Antioxidants - most people eat less fresh fruit and vegetables than those of previous generations (foods high in antioxidants, which help protect against cell damage); perhaps a lower antioxidant intake during childhood undermines proper immune system development.
Vitamin D - food allergy prevalence is higher in countries further from the equator, where there is less sunlight, an important source of vitamin D. The suggestion is that low vitamin D intake may result in a higher food allergy risk.
Lack of early exposure - also known as the hygiene hypothesis. Children are being brought up in super-sterile environments, with much lower exposure to germs than their parents were. Developed countries with higher use of anti-bacterial soaps and products with less exposure to healthy bacteria in soils and the environment have significantly higher rates of food allergies.
Perhaps the immune system has not been exposed enough to successfully differentiate between good and harmful substances.

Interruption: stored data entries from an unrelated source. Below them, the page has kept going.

(* ===== verification/Cheats.v ===== *)
(** * Impersonation (anvil/src/eth/backend/cheats.rs and the backend's
    wrappers around it)

    The accounts whose transactions need no signature. *)
From S2P Require Import Prelude Transaction Validator.
Open Scope Z_scope.

Module CheatsManager.
Record t := mk {
  impersonated_accounts : gset Address;
  bypass_signature_ : Signature;
  auto_impersonate_accounts : bool }.

Definition default : t := mk ∅ IMPERSONATED_SIGNATURE false.

(** [HashSet::insert] returns whether the value was new. *)
Definition impersonate (addr : Address) (s : t) : bool * t :=
  if decide (addr ∈ impersonated_accounts s) then (true, s)
  else (bool_decide (addr ∉ impersonated_accounts s),
        mk ({[addr]} ∪ impersonated_accounts s) (bypass_signature_ s) (auto_impersonate_accounts s)).

Definition stop_impersonating (addr : Address) (s : t) : t :=
  mk (impersonated_accounts s ∖ {[addr]}) (bypass_signature_ s) (auto_impersonate_accounts s).

Definition is_impersonated (addr : Address) (s : t) : bool :=
  if auto_impersonate_accounts s then true else bool_decide (addr ∈ impersonated_accounts s).

Definition bypass_signature (s : t) : Signature := bypass_signature_ s.

Definition set_auto_impersonate_account (enabled : bool) (s : t) : t :=
  mk (impersonated_accounts s) (bypass_signature_ s) enabled.

(** [Backend::impersonate]: EIP-3607 is switched off on the way. *)
Definition backend_impersonate (addr : Address) (s : t) (cfg : CfgEnv.t) : bool * t * CfgEnv.t :=
  if is_impersonated addr s then (true, s, cfg)
  else
    let cfg := CfgEnv.mk (CfgEnv.chain_id cfg) (CfgEnv.spec_id cfg) (CfgEnv.disable_block_gas_limit cfg)
                 (CfgEnv.disable_base_fee cfg) true in
    (impersonate addr s, cfg).

(** The commands of a user, and the accounts that are impersonated after
    them: the last command about an account decides, under the last value of
    the automatic mode. *)
Inductive op := OpImpersonate (a : Address) | OpStop (a : Address) | OpAuto (enabled : bool).
Definition run_op (s : t) (o : op) : t :=
  match o with
  | OpImpersonate a => snd (impersonate a s)
  | OpStop a => stop_impersonating a s
  | OpAuto b => set_auto_impersonate_account b s
  end.
Definition auto_after (ops : list op) : bool :=
  fold_left (fun b o => match o with OpAuto b' => b' | _ => b end) ops false.
Definition listed_after (a : Address) (ops : list op) : bool :=
  fold_left (fun b o => match o with
                        | OpImpersonate a' => if decide (a' = a) then true else b
                        | OpStop a' => if decide (a' = a) then false else b
                        | OpAuto _ => b end) ops false.

Lemma run_ops_spec a ops : forall s,
  let s' := fold_left run_op ops s in
  auto_impersonate_accounts s' =
    fold_left (fun b o => match o with OpAuto b' => b' | _ => b end) ops (auto_impersonate_accounts s) /\
  bool_decide (a ∈ impersonated_accounts s') =
    fold_left (fun b o => match o with
                          | OpImpersonate a' => if decide (a' = a) then true else b
                          | OpStop a' => if decide (a' = a) then false else b
                          | OpAuto _ => b end) ops (bool_decide (a ∈ impersonated_accounts s)) /\
  bypass_signature s' = bypass_signature s.
Proof.
  induction ops as [|o ops IH]; intros s; [done|]. cbn [fold_left]. destruct (IH (run_op s o)) as (-> & -> & ->).
  destruct o as [a'|a'|b]; simpl; split_and!; try done; unfold impersonate.
  - by case_decide.
  - f_equal. case_decide as Hin; simpl.
    + case_decide as Heq; [subst a'; by rewrite bool_decide_eq_true_2|done].
    + case_decide as Heq; [subst a'; apply bool_decide_eq_true_2; set_solver|].
      apply bool_decide_ext. set_solver.
  - by case_decide.
  - f_equal. case_decide as Heq; [subst a'; apply bool_decide_eq_false_2; set_solver|].
    apply bool_decide_ext. set_solver.
Qed.
End CheatsManager.

(** After any sequence of commands an account is impersonated exactly if
    the automatic mode is on or the last command about the account started its
    impersonation, and the bypass signature is still the all-zero one that
    marks impersonated transactions. *)
Theorem impersonation_spec (ops : list CheatsManager.op) (a : Address) :
  let s := fold_left CheatsManager.run_op ops CheatsManager.default in
  CheatsManager.is_impersonated a s = CheatsManager.auto_after ops || CheatsManager.listed_after a ops /\
  CheatsManager.bypass_signature s = IMPERSONATED_SIGNATURE.
Proof.
  destruct (CheatsManager.run_ops_spec a ops CheatsManager.default) as (H1 & H2 & H3).
  unfold CheatsManager.is_impersonated, CheatsManager.auto_after, CheatsManager.listed_after.
  rewrite H1, H2. rewrite (bool_decide_eq_false_2 (a ∈ _)) by set_solver. simpl. by split; [destruct (fold_left _ _ _)|].
Qed.

(** [impersonate] always answers [true]: for an account that was already
    impersonated, as documented, and for a new one too, where [HashSet::insert]
    reports that it was added. *)
Theorem impersonate_always_true (a : Address) (s : CheatsManager.t) (cfg : CfgEnv.t) :
  fst (CheatsManager.impersonate a s) = true /\
  fst (fst (CheatsManager.backend_impersonate a s cfg)) = true.
Proof.
  assert (fst (CheatsManager.impersonate a s) = true) as Hi.
  { unfold CheatsManager.impersonate. case_decide; simpl; [done|]. by rewrite bool_decide_eq_true_2. }
  split; [done|]. unfold CheatsManager.backend_impersonate. by destruct (CheatsManager.is_impersonated a s).
Qed.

This hypothesis does not only apply to food allergies but many other environmental allergies others as well.
However, all of the above are just theories, with no compelling evidence to support them.
Elimination diet - many patients will need to see a dietitian after being diagnosed with a food allergy. It is important if food needs to be eliminated from one's diet, that it is done in a way that does not undermine the individual's health.
For instance, if the allergy is just to peanuts, there will be no health consequences if the individual never eats peanuts again. However, an allergy to milk means finding other sources of calcium and protein.
Elimination may not simply mean not eating the particular food; it may also include never inhaling it, touching it, or eating foods with traces of it inside. Cutlery, crockery, cooking surfaces, and chopping boards must be free of the allergen.
Patients will need to read food and drink labels carefully. Even some soaps, pet foods, glues, and adhesives may have traces of a food allergen.
When eating out, being vigilant can be particularly difficult.
Medication for emergencies
Antihistamines - these will come in the form of gels, liquids, or tablets. They are usually effective for patients with mild or moderate allergies. Histamines are chemicals which cause most allergy symptoms, and antihistamines block their effects.
Epinephrine (adrenaline) - this is used by individuals who have food allergies that may result in anaphylaxis. Epinephrine keeps blood pressure up by constricting blood vessels, as well as easing the airways.
People who have had severe allergic reactions should carry an epinephrine auto-injector with them, for instance, the EpiPen, EpiPen Jr., Twinject, or Anapen.